INSTRUCTIONS FOR THE TASK ->
In the entries below, the lines from the one with "assert (entry_of (ts" through the one with "assert (ts ++" are to be copied exactly; both ends count.
╭─ PROVIDED DATA
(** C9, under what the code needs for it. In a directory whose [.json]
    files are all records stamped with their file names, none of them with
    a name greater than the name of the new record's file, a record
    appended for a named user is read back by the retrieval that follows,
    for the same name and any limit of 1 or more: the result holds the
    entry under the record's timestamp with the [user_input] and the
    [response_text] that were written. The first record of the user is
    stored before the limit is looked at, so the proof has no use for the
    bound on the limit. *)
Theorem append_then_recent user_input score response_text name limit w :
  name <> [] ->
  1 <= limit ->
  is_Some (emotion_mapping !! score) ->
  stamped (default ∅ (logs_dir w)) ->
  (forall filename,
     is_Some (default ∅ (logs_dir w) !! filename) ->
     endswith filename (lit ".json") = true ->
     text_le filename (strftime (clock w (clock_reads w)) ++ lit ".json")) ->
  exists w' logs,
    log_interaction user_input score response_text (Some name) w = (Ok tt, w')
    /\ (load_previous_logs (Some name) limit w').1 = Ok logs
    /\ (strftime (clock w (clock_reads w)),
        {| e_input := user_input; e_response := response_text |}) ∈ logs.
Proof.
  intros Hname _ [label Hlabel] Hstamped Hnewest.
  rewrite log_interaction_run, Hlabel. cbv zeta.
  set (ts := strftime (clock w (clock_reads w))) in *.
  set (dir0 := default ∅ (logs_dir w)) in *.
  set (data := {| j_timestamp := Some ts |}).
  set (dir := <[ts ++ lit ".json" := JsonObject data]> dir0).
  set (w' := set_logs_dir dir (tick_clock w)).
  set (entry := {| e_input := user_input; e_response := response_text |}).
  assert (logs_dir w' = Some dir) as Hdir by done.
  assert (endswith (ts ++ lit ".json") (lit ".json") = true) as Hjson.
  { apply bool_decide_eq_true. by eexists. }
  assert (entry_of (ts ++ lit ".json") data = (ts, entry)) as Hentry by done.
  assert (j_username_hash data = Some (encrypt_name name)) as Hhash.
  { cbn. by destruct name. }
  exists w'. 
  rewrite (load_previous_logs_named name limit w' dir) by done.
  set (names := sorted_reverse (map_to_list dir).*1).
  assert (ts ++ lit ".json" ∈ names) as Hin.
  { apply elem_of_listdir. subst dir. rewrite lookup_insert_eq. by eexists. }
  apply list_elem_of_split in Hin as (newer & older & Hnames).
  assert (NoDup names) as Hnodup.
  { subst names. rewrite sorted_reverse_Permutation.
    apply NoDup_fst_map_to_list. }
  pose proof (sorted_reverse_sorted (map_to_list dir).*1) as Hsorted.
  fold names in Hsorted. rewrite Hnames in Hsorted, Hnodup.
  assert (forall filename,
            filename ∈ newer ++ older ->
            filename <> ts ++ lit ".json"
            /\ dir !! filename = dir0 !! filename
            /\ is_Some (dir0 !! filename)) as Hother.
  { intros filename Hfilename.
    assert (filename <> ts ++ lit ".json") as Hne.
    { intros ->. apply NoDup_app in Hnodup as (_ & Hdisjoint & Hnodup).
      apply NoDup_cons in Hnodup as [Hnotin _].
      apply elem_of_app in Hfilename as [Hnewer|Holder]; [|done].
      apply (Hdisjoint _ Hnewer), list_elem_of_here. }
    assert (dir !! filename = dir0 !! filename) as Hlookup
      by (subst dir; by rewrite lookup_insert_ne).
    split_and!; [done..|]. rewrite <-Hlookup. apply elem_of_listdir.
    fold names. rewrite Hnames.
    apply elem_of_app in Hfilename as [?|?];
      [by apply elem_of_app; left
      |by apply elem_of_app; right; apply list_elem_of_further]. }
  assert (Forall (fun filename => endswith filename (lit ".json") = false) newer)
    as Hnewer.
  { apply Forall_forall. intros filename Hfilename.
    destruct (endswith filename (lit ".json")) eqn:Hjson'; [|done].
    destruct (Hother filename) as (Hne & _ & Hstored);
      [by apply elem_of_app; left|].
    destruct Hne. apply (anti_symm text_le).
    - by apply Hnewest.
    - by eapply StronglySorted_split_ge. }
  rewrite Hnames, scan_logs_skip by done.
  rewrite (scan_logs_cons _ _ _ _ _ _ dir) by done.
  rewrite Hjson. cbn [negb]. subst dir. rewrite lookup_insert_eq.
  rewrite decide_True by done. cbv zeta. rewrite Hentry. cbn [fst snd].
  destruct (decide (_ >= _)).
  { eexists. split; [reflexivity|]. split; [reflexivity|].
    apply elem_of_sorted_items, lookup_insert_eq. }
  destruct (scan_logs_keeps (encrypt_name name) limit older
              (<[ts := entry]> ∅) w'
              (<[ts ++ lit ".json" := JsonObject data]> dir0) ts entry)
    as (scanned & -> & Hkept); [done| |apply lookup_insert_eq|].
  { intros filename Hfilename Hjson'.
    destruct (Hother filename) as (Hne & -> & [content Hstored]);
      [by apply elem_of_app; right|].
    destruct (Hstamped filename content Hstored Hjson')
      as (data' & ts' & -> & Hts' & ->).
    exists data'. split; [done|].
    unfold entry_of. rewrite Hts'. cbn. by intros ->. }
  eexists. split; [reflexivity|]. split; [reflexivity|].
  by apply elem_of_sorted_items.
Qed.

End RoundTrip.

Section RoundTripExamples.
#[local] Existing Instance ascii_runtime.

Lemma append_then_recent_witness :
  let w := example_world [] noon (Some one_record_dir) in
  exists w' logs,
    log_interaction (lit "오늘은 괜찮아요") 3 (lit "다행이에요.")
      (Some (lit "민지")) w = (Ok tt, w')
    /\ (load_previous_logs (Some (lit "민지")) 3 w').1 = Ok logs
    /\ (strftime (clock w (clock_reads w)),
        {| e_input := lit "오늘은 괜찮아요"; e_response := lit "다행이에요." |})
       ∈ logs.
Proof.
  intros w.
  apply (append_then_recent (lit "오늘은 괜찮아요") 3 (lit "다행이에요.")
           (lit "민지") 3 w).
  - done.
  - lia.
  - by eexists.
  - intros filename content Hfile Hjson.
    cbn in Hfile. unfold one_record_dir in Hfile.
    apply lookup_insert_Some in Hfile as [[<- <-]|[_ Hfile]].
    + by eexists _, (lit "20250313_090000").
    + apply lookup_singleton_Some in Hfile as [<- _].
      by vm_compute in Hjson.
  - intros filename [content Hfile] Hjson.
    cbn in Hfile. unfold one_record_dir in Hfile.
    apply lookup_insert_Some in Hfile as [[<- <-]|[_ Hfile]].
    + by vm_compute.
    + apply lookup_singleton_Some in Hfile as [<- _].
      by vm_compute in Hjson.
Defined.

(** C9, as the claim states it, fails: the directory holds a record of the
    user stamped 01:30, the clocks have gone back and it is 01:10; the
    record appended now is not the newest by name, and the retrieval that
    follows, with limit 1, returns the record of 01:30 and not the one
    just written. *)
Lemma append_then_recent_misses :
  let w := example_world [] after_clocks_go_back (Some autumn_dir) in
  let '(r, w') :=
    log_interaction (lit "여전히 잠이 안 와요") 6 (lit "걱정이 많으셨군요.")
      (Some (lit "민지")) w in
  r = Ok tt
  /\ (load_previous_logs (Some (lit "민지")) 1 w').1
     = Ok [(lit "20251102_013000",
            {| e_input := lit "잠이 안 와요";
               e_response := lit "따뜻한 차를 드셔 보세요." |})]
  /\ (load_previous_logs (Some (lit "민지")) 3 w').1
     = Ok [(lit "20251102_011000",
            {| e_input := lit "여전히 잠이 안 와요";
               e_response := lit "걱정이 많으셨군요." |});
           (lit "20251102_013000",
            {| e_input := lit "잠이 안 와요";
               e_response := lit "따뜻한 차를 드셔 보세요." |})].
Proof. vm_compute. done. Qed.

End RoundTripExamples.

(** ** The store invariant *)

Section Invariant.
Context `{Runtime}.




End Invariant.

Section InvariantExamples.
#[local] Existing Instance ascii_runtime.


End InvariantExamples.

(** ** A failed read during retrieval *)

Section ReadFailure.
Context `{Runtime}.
╰─
EXERCISE ANSWER ->
  assert (entry_of (ts ++ lit ".json") data = (ts, entry)) as Hentry by done.
  assert (j_username_hash data = Some (encrypt_name name)) as Hhash.
  { cbn. by destruct name. }
  exists w'. 
  rewrite (load_previous_logs_named name limit w' dir) by done.
  set (names := sorted_reverse (map_to_list dir).*1).
  assert (ts ++ lit ".json" ∈ names) as Hin.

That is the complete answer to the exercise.